Domino’s Pizza reported 3% U.S. same-store sales growth within a ‘pressured global marketplace’

Like the rest of the foodservice industry, Domino’s Pizza is facing a challenging consumer environment as the company reported a modest 3% U.S. same-store sales growth (and under 1% international sales growth) for the third quarter ended Sept. 8, 2024. Although Domino’s CEO Russell Weiner described a “pressured global marketplace,” he emphasized that the company had experienced four straight quarters of positive same-store sales and positive order count growth since launching the company’s “Hungry for More” strategy.

Although analysts seem to think that customers have been scared off by Domino’s price increases, particularly while spending is down across segments, creative promotions continue to be a major part of the Ann Arbor, Mich.-based company’s strategy.
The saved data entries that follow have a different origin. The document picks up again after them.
(** write_scope/coordinator.rs:809-970 WriteScopeCoordinator::begin_transfer. *)
Definition begin_transfer (request : TransferRequest) : WS DelegationHandle :=
  down ← asks w_shutting_down;
  if (down : bool) then throw WsShutdownIntakeClosed else
  deleting ← db (is_session_deleting (rq_session_id request));
  if (deleting : bool) then throw WsSessionDeleting else
  parent ← lease (rq_parent_lease_id request);
  if negb (can_transition_to (wl_state parent) LsTransferring)
  then throw (IllegalTransition (wl_state parent) LsTransferring) else
  authority ← effective_authority (rq_parent_lease_id request);
  of_result (admits_subscope authority (rq_sub_scope request)) ;;
  n ← tick;
  let capability := capability_for n (rq_sub_scope request) (rq_mode request) in
  if negb (is_proven capability) then throw (unproven capability) else
  let g := wl_generation parent in
  time ← now; id ← uuid;
  let transfer_row := mkTransferRow id (rq_session_id request) (wl_lease_id parent) None (rq_sub_scope request)
    Prepared g (g + 1) None None bk_kind CapProven None None None None (Some RpPending) 1 time time in
  prepared ← db (prepare_write_scope_transfer
    (mkCasLease (wl_lease_id parent) (wl_state parent) (wl_generation parent) (wl_version parent) LsTransferring
       (g + 1) time false) transfer_row);
  prepared ← of_result (ok_or prepared (TransferRaceLost (rq_sub_scope request)));
  let prepared_parent := prepared.1 in
  let t := prepared.2 in
  invalidate_older_tokens prepared_parent ;;
  emit (EvTransferPrepared (wt_transfer_id t) (wl_lease_id parent)) ;;
  let fail err := abandon_and_unwind prepared_parent t ;; throw err in
  blocked ← attempt (blocking_permits (rq_session_id request) (wl_lease_id parent) (rq_sub_scope request));
  match blocked with
  | Panic => of_result Panic
  | Err err => fail err
  | Ok ((_ :: _) as blocking) => fail (PermitsNotDrained (zlen blocking))
  | Ok [] =>
      acquired ← attempt (acquire_capability_permit_and_containment request t prepared_parent);
      match acquired with
      | Panic => of_result Panic
      | Err err => fail err
      | Ok acquired =>
          finished ← attempt (finish_transfer request t prepared_parent acquired);
          match finished with
          | Panic => of_result Panic
          | Err err => fail err
          | Ok handle => mret handle
          end
      end
  end.

(** ** The return barrier *)

(** write_scope/coordinator.rs:1285-1296 WriteScopeCoordinator::child_terminal. *)
Definition child_terminal (transfer_id : Z) : WS unit :=
  t ← transfer transfer_id;
  match wt_child_lease_id t with Some child => invalidate_all_tokens child | None => mret tt end ;;
  cas_transfer t ChildTerminal no_patch ;;
  emit (EvChildTerminal transfer_id).

Definition denied (t : WriteScopeTransferRow) : bool := parent_denied_in_subscope (wt_phase t).

(** write_scope/coordinator.rs:1311-1500 WriteScopeCoordinator::complete_return_locked. *)
Definition complete_return_locked (transfer_id : Z) : WS WriteScopeToken :=
  t ← transfer transfer_id;
  if negb (bool_decide (wt_phase t = ChildTerminal))
  then throw (IllegalPhaseAdvance (wt_phase t) ParentRestored) else
  match wt_child_lease_id t with
  | Some child =>
      open ← db (list_open_write_scope_transfers_for_parent child);
      let live_descendants := zlen (filter (fun t => denied t = true) open) in
      if 0 <? live_descendants then throw (DescendantStillDelegated transfer_id live_descendants) else mret tt
  | None => mret tt
  end ;;
  containment_id ← of_result (ok_or (wt_containment_id t) WsInternal);
  expected ← of_result (ok_or (wt_containment_generation t) WsInternal);
  answer ← await_proven_empty (mkTicket containment_id expected);
  match answer with
  | ProvenEmpty generation =>
      if negb (generation =? expected) then throw (ContainmentGenerationMismatch expected generation) else mret tt
  | EmptyUncertain _ reason | EmptyUnsupported reason => throw (ContainmentNotProvenEmpty transfer_id reason)
  end ;;
  identity ← of_result (ok_or (wt_publication_identity t) (ScopedWritesUnsupported IdentityUnrecorded));
  n ← tick;
  match bk_publish n (mkPublish (wt_sub_scope_path t) (Some identity)) with
  | Published _ => mret tt
  | PublishConflict reason => throw (PublicationConflict reason)
  | PublishUnsupported reason => throw (ScopedWritesUnsupported (Because reason))
  end ;;
  match wt_execution_permit_id t with
  | Some permit_id => time ← now; db (release_write_scope_permit permit_id time) ;; mret tt
  | None => mret tt
  end ;;
  match wt_child_lease_id t with
  | Some child_lease_id =>
      child ← lease child_lease_id;
      invalidate_all_tokens child_lease_id ;;
      cas_lease child LsReleased (wl_generation child + 1) true ;; mret tt
  | None => mret tt
  end ;;
  parent ← lease (wt_parent_lease_id t);
  returning ← cas_lease parent LsReturning (wl_generation parent) false;
  returning ← of_result (ok_or returning WsInternal);
  siblings ← db (list_write_scope_transfers_for_parent (wt_parent_lease_id t));
  let siblings_still_delegated :=
    existsb (fun s => negb (wt_transfer_id s =? transfer_id) && denied s) siblings in
  let restored_state := if siblings_still_delegated then LsDelegated else LsActive in
  let restored_generation := wl_generation returning + 1 in
  restored ← cas_lease returning restored_state restored_generation false;
  restored ← of_result (ok_or restored WsInternal);
  t ← cas_transfer t ParentRestored
        (mkPatch None None None (Some restored_generation) None None None None None);
  emit (EvParentRestored transfer_id restored_generation) ;;
  cas_transfer t TfCommitted reconciled_patch ;;
  emit (EvTransferCommitted transfer_id) ;;
  issue_token restored.
(** write_scope/coordinator.rs:1300-1306 WriteScopeCoordinator::complete_return. *)
Definition complete_return := complete_return_locked.

(** ** Recovery *)

(** write_scope/coordinator.rs:1979-1979 POPULATED_MARKER. *)
Definition POPULATED_MARKER : string := "proven_populated".
(** write_scope/coordinator.rs:271-286 RecoveryOutcome. *)
Inductive RecoveryOutcome :=
| ChildResumedOwnership (transfer_id child_lease_id : Z)
| ReturnAdvanced (transfer_id : Z)
| RetainedNotProvenEmpty (transfer_id : Z)
| RecoveryDenied (transfer_id : Z)
| AlreadyCommitted (transfer_id : Z).

(** write_scope/coordinator.rs:1823-1846 WriteScopeCoordinator::retire_unactivated. *)
Definition retire_unactivated (t : WriteScopeTransferRow) : WS unit :=
  time ← now;
  db (abandon_write_scope_transfer (wt_transfer_id t) (wt_phase t) (wt_version t) time) ;;
  parent ← lease (wt_parent_lease_id t);
  (if bool_decide (wl_state parent = LsTransferring)
   then cas_lease parent LsActive (wl_generation parent + 1) false ;; mret tt
   else mret tt) ;;
  emit (EvTransferCommitted (wt_transfer_id t)).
Domino’s continues to rein in lapsed or sometimes-customers back in with boost weeks, and just announced the return of the highly successful Emergency Pizza BOGO promotion.

Another crucial part of Domino’s strategy is to focus on the revamped rewards program, which just passed its one-year anniversary and continues to drive incremental sales:

“Today's order count growth drives tomorrow's order count growth as well, because the strength of Domino's Rewards brings members back for repeat purchases in the future,” Weiner said during Thursday’s earnings call. “Domino's Rewards continues to perform well and was a key driver of our US comps performance in Q3…. I expect it to continue to play a critical role driving the business for the next several years because Domino's Rewards is achieving our goals of driving more light users and carryout customers.”

Another crucial growth channel for Domino’s is third-party delivery. As a latecomer to the third-party delivery game, Domino’s has started to lean more heavily on Uber Eats to reach a new, less price-conscious customer base that they would not normally have before.

“While providing value through our own channels is one part of our renowned value barbell strategy, tapping into the aggregator marketplace is the other,” Wiener said. “In Q3, we saw a nice acceleration as we grew our percentage of US sales coming through Uber to 2.7%. Importantly, incrementality in this channel has continued as expected since these customers have been less sensitive to economic pressures.”

While Domino’s continues to have a positive outlook stateside, despite macroeconomic circumstances outside of its control, Wiener admitted that the company has a lot of work to do to bolster sales in international markets. The company is working closely with master franchisees in global markets to double down on aggressive promotional pricing, maximize aggregator sales, and drive demand in other channels beyond delivery, which includes both carryout and dine-in options, in some places.

For the third quarter of 2024 ended Sept. 8, Domino’s revenue increased $52.8 million, or 5.1% in the third quarter of 2024, primarily driven by higher supply chain, U.S. franchise advertising and U.S. franchise royalties and fees revenues. Net income decreased $0.8 million, or $4.19 earnings per share in the third quarter of 2024 as compared $4.18 earnings per share in the third quarter of 2023. Domino’s opened net 72 new stores in the third quarter for a total store count of 21,002 restaurants globally.